Input section start

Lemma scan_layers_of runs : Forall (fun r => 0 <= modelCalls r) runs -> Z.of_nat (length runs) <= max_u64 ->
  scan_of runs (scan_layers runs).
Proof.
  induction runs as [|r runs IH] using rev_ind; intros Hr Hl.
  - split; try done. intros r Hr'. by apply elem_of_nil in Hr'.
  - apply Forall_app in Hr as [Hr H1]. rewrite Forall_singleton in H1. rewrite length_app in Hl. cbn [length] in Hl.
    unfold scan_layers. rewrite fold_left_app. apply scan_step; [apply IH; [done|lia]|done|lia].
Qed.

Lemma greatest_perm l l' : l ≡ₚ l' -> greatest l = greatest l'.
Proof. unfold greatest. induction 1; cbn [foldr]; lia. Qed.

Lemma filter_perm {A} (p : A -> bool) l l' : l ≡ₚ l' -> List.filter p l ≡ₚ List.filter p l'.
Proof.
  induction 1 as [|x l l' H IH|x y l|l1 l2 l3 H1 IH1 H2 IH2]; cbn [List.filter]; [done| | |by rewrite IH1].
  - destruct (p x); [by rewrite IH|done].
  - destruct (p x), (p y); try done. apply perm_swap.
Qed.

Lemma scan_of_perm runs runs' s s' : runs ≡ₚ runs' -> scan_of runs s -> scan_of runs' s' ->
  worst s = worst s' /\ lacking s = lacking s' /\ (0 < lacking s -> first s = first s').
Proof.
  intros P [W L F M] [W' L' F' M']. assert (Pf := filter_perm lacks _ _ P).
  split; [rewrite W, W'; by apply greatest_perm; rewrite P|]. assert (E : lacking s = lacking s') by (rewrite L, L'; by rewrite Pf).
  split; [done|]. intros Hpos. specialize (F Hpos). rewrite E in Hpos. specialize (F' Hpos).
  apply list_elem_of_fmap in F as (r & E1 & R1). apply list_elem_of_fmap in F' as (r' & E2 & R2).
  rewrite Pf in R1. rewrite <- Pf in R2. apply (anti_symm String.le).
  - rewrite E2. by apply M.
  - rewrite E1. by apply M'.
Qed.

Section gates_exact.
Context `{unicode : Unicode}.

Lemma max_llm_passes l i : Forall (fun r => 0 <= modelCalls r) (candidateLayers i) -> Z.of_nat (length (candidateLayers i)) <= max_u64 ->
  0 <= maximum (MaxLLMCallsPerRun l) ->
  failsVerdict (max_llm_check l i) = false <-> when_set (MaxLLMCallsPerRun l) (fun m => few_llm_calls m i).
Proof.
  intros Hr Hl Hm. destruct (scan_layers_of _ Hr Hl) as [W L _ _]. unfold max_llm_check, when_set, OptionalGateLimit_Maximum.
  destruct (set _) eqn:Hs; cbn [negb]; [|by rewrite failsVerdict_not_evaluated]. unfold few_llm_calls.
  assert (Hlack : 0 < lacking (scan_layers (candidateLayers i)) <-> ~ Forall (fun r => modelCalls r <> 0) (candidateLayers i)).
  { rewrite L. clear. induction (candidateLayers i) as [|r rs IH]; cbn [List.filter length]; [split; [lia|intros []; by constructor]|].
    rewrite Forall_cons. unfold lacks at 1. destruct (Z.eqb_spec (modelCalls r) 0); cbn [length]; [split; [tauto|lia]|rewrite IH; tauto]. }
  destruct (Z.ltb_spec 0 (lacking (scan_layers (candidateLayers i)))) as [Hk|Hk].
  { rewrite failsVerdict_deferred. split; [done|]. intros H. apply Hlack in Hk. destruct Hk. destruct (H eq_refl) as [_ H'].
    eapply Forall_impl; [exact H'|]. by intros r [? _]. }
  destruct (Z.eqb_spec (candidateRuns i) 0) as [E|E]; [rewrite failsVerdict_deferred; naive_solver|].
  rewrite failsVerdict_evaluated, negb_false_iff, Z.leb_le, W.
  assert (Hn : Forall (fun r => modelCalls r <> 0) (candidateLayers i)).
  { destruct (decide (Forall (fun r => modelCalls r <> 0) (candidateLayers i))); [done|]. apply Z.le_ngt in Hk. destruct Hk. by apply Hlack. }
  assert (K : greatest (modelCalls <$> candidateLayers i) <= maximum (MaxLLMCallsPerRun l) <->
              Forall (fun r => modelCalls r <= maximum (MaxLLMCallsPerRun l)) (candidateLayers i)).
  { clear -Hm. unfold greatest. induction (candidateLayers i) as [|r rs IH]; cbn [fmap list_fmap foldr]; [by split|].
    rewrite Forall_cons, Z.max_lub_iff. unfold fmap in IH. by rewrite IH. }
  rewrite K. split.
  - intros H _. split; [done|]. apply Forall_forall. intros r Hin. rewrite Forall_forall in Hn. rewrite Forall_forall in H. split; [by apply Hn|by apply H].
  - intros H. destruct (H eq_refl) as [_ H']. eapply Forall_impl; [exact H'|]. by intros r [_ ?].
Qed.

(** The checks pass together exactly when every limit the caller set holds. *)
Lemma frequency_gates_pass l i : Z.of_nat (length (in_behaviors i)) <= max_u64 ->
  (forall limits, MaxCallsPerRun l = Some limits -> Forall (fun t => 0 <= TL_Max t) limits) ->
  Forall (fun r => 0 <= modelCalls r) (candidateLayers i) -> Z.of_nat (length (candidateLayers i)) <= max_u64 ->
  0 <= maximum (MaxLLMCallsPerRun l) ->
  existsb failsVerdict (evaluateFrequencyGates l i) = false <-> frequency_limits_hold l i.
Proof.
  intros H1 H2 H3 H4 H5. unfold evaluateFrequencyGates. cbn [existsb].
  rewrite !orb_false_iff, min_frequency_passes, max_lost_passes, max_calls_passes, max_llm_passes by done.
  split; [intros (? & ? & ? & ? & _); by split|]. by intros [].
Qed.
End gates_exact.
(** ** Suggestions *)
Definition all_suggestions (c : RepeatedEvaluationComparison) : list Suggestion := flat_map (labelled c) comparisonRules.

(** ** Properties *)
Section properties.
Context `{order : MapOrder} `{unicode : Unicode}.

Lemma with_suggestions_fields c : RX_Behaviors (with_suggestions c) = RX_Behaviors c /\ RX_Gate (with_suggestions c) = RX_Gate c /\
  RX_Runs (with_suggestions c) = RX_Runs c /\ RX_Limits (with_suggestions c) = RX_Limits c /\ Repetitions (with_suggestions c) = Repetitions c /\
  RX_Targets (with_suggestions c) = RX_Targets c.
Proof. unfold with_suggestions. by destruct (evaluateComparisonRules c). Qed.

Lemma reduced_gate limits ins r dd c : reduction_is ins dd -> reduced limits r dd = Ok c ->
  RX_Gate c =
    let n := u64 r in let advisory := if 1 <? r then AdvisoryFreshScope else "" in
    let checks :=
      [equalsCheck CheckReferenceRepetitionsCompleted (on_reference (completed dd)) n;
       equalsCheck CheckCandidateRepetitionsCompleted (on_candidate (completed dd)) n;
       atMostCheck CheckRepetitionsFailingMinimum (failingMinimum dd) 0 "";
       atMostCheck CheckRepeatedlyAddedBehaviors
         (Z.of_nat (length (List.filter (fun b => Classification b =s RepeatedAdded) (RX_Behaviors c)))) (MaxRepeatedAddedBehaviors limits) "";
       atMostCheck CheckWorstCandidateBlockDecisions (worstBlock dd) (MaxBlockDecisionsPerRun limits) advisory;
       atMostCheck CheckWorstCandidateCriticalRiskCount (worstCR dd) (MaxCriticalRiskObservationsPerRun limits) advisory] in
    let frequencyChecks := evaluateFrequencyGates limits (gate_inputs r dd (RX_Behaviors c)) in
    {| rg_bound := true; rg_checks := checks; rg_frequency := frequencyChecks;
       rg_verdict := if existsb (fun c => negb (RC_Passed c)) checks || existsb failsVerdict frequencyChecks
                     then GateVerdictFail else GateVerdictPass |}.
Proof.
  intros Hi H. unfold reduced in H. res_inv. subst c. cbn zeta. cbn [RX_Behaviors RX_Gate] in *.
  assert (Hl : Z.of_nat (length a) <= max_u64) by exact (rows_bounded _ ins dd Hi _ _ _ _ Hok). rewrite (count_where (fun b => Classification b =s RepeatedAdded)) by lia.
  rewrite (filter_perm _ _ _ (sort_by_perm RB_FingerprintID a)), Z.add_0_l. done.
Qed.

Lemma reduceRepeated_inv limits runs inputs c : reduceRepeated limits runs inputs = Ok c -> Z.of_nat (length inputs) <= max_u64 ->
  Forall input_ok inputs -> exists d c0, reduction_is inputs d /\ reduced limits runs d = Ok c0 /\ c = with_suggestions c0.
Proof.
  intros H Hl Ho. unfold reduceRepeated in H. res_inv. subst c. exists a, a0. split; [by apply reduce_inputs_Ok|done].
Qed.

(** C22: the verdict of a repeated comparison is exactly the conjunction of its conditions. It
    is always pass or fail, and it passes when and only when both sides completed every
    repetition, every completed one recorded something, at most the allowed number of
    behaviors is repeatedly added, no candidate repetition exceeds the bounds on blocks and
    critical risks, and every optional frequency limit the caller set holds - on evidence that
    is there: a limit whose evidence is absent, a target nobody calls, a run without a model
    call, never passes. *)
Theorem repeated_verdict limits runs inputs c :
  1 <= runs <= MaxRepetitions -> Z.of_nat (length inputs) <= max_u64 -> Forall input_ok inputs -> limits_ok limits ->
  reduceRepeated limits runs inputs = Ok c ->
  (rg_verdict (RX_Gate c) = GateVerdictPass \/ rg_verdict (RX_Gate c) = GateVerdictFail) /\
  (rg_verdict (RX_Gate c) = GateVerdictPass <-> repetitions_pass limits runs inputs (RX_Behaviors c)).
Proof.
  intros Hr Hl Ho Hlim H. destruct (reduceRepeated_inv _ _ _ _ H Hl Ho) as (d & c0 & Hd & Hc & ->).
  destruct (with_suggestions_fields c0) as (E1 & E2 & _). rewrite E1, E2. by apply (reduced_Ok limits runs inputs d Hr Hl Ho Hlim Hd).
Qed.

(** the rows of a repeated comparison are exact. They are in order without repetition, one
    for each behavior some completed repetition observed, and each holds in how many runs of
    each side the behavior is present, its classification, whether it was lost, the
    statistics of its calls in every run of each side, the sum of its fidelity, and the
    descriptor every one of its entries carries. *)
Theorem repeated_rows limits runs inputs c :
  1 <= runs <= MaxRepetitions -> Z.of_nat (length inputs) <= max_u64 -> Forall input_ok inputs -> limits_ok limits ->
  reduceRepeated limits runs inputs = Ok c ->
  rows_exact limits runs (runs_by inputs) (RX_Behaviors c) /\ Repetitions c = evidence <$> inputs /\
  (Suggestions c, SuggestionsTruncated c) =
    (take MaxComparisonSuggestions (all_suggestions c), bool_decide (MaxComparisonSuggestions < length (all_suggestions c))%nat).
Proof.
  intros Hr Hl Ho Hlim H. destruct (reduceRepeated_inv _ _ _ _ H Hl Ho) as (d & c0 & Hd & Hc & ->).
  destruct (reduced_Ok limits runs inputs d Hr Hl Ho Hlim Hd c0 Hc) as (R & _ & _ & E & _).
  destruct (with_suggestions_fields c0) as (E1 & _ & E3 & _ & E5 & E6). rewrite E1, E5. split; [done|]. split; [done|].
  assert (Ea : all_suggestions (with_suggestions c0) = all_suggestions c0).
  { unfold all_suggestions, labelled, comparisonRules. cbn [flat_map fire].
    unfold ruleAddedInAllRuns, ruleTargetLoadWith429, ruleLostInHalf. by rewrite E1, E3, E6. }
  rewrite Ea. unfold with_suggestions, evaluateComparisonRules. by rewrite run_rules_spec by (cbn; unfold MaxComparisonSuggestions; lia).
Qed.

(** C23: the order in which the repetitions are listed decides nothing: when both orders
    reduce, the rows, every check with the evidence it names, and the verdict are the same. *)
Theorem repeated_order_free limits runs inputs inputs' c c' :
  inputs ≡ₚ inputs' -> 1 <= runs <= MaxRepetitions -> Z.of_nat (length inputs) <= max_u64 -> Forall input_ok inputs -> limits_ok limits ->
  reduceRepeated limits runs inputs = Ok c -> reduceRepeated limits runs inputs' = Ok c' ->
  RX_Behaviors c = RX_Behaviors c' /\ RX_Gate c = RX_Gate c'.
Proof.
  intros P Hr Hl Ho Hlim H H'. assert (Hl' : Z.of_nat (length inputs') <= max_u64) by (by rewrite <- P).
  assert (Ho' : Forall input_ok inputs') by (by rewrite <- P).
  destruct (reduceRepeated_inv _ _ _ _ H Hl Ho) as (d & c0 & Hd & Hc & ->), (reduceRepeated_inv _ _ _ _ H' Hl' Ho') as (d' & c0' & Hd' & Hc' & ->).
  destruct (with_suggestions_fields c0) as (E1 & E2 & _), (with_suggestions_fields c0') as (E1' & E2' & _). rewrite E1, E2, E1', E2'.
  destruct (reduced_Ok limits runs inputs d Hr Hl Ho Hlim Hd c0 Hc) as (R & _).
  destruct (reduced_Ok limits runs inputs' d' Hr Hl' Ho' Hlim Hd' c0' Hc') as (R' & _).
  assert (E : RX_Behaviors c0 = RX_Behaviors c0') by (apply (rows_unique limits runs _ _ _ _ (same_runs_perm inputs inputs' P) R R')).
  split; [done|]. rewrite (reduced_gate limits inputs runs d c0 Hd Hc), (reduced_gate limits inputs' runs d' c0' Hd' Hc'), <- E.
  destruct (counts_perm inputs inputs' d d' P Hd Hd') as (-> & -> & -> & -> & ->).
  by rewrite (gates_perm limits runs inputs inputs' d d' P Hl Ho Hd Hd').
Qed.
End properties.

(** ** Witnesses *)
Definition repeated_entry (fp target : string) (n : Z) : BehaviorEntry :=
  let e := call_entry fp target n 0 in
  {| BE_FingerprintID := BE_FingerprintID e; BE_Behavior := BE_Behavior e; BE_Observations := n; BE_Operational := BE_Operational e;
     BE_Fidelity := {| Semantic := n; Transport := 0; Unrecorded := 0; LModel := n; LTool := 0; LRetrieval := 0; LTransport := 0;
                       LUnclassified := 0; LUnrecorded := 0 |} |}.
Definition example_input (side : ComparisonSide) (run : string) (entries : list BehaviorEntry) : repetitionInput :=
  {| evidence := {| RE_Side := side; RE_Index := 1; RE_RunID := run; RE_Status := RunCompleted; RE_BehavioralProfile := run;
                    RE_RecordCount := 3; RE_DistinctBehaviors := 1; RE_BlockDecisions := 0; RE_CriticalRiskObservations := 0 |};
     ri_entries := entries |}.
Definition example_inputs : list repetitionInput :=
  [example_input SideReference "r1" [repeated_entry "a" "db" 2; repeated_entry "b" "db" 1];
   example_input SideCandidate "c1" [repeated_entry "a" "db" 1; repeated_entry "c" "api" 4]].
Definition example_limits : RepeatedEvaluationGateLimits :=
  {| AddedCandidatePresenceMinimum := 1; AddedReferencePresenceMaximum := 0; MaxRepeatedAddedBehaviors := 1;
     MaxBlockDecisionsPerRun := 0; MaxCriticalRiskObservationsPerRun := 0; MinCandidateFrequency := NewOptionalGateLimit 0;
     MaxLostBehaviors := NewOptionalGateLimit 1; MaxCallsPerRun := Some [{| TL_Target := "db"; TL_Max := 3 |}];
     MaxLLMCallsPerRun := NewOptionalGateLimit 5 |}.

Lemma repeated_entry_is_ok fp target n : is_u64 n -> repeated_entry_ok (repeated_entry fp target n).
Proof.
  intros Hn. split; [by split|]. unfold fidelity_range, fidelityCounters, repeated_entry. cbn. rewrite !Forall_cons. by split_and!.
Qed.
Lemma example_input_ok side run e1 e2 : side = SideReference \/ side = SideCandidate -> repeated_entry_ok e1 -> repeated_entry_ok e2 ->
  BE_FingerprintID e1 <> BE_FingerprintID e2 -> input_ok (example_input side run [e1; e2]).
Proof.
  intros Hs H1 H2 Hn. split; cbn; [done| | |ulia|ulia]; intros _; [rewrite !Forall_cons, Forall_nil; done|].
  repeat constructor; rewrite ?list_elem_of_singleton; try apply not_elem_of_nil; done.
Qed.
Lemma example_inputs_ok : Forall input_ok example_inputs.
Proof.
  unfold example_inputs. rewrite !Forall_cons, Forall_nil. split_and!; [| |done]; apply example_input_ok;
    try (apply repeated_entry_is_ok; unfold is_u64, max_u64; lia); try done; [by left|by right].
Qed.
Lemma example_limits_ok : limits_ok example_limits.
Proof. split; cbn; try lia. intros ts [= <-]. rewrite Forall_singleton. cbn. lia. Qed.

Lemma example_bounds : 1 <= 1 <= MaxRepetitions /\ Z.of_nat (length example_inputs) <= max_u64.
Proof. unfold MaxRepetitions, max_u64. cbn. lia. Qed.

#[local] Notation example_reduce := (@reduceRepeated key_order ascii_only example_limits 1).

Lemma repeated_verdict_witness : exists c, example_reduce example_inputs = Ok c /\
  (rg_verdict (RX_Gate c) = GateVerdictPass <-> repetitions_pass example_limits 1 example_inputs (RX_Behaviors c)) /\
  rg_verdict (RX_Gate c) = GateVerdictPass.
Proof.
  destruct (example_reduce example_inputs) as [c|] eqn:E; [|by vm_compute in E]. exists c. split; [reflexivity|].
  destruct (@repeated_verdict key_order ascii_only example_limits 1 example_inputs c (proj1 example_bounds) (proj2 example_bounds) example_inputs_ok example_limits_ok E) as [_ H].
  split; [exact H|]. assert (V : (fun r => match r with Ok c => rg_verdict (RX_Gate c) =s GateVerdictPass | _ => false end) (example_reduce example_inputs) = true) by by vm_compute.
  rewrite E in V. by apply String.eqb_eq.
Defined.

Input section end

| Exercise goal |
Lines from the one holding "Lemma repeated_verdict_witness : exists" to the last line of the records: return these exactly, and only these.

| Exercise output |
Lemma repeated_verdict_witness : exists c, example_reduce example_inputs = Ok c /\
  (rg_verdict (RX_Gate c) = GateVerdictPass <-> repetitions_pass example_limits 1 example_inputs (RX_Behaviors c)) /\
  rg_verdict (RX_Gate c) = GateVerdictPass.
Proof.
  destruct (example_reduce example_inputs) as [c|] eqn:E; [|by vm_compute in E]. exists c. split; [reflexivity|].
  destruct (@repeated_verdict key_order ascii_only example_limits 1 example_inputs c (proj1 example_bounds) (proj2 example_bounds) example_inputs_ok example_limits_ok E) as [_ H].
  split; [exact H|]. assert (V : (fun r => match r with Ok c => rg_verdict (RX_Gate c) =s GateVerdictPass | _ => false end) (example_reduce example_inputs) = true) by by vm_compute.
  rewrite E in V. by apply String.eqb_eq.
Defined.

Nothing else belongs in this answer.